(Exercise):
Type the entries again, word for word.

(Records for this task):
(** The loop of [fpow]; every 64-bit exponent ends it within 64 rounds. *)
Fixpoint fpow_loop (fuel : nat) (a : Felt) (b : Z) (c : Felt) : Felt :=
  match fuel with
  | O => Felt_zero
  | S fuel =>
      if 1 <? b then
        if Z.land b 1 =? 0 then fpow_loop fuel (fmul a a) (b / 2) c
        else fpow_loop fuel (fmul a a) ((b - 1) / 2) (fmul c a)
      else fmul c a
  end.

Definition fpow (term : Felt) (exponent : Z) : Felt :=
  if exponent =? 0 then Felt_one else fpow_loop 64 term exponent Felt_one.

Definition fdiv (a b : Felt) : option Felt :=
  binv ← finv b; Some (fmul a binv).

(** * The field laws *)

Definition based_felt (a : Felt) : Prop := based (f0 a) /\ based (f1 a) /\ based (f2 a).
Definition fcong (a b : Felt) : Prop := f0 a == f0 b /\ f1 a == f1 b /\ f2 a == f2 b.

Lemma fcong_eq a b : based_felt a -> based_felt b -> fcong a b -> a = b.
Proof.
  destruct a, b. intros (?&?&?) (?&?&?) (?&?&?); simpl in *. f_equal; by apply cong_based.
Qed.

Lemma based_felt_slice a : based_felt a <-> based_poly (Felt_slice a).
Proof.
  unfold Felt_slice, based_felt. split.
  - intros (?&?&?). do 3 (constructor; [done|]). constructor.
  - intros Hl. inversion_clear Hl as [|?? H0 Hl']. inversion_clear Hl' as [|?? H1 Hl].
    inversion_clear Hl as [|?? H2 _]. done.
Qed.

(** Schoolbook product reduced by [x^3 = x - 1]. *)
Definition fmul_spec (a b : Felt) : Felt :=
  let c0 := f0 a * f0 b in
  let c1 := f0 a * f1 b + f1 a * f0 b in
  let c2 := f0 a * f2 b + f1 a * f1 b + f2 a * f0 b in
  let c3 := f1 a * f2 b + f2 a * f1 b in
  let c4 := f2 a * f2 b in
  mkFelt (c0 - c3) (c1 + c3 - c4) (c2 + c4).

(** Basedness of an expression built from the word operations. *)
Ltac based_expr :=
  repeat lazymatch goal with
    | |- based (badd _ _) => apply badd_based
    | |- based (bsub _ _) => apply bsub_based
    | |- based (bmul _ _) => apply bmul_based
    | |- based (bneg _) => apply bneg_based
    | |- based _ => assumption
    end.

(Output below):
(** The loop of [fpow]; every 64-bit exponent ends it within 64 rounds. *)
Fixpoint fpow_loop (fuel : nat) (a : Felt) (b : Z) (c : Felt) : Felt :=
  match fuel with
  | O => Felt_zero
  | S fuel =>
      if 1 <? b then
        if Z.land b 1 =? 0 then fpow_loop fuel (fmul a a) (b / 2) c
        else fpow_loop fuel (fmul a a) ((b - 1) / 2) (fmul c a)
      else fmul c a
  end.

Definition fpow (term : Felt) (exponent : Z) : Felt :=
  if exponent =? 0 then Felt_one else fpow_loop 64 term exponent Felt_one.

Definition fdiv (a b : Felt) : option Felt :=
  binv ← finv b; Some (fmul a binv).

(** * The field laws *)

Definition based_felt (a : Felt) : Prop := based (f0 a) /\ based (f1 a) /\ based (f2 a).
Definition fcong (a b : Felt) : Prop := f0 a == f0 b /\ f1 a == f1 b /\ f2 a == f2 b.

Lemma fcong_eq a b : based_felt a -> based_felt b -> fcong a b -> a = b.
Proof.
  destruct a, b. intros (?&?&?) (?&?&?) (?&?&?); simpl in *. f_equal; by apply cong_based.
Qed.

Lemma based_felt_slice a : based_felt a <-> based_poly (Felt_slice a).
Proof.
  unfold Felt_slice, based_felt. split.
  - intros (?&?&?). do 3 (constructor; [done|]). constructor.
  - intros Hl. inversion_clear Hl as [|?? H0 Hl']. inversion_clear Hl' as [|?? H1 Hl].
    inversion_clear Hl as [|?? H2 _]. done.
Qed.

(** Schoolbook product reduced by [x^3 = x - 1]. *)
Definition fmul_spec (a b : Felt) : Felt :=
  let c0 := f0 a * f0 b in
  let c1 := f0 a * f1 b + f1 a * f0 b in
  let c2 := f0 a * f2 b + f1 a * f1 b + f2 a * f0 b in
  let c3 := f1 a * f2 b + f2 a * f1 b in
  let c4 := f2 a * f2 b in
  mkFelt (c0 - c3) (c1 + c3 - c4) (c2 + c4).

(** Basedness of an expression built from the word operations. *)
Ltac based_expr :=
  repeat lazymatch goal with
    | |- based (badd _ _) => apply badd_based
    | |- based (bsub _ _) => apply bsub_based
    | |- based (bmul _ _) => apply bmul_based
    | |- based (bneg _) => apply bneg_based
    | |- based _ => assumption
    end.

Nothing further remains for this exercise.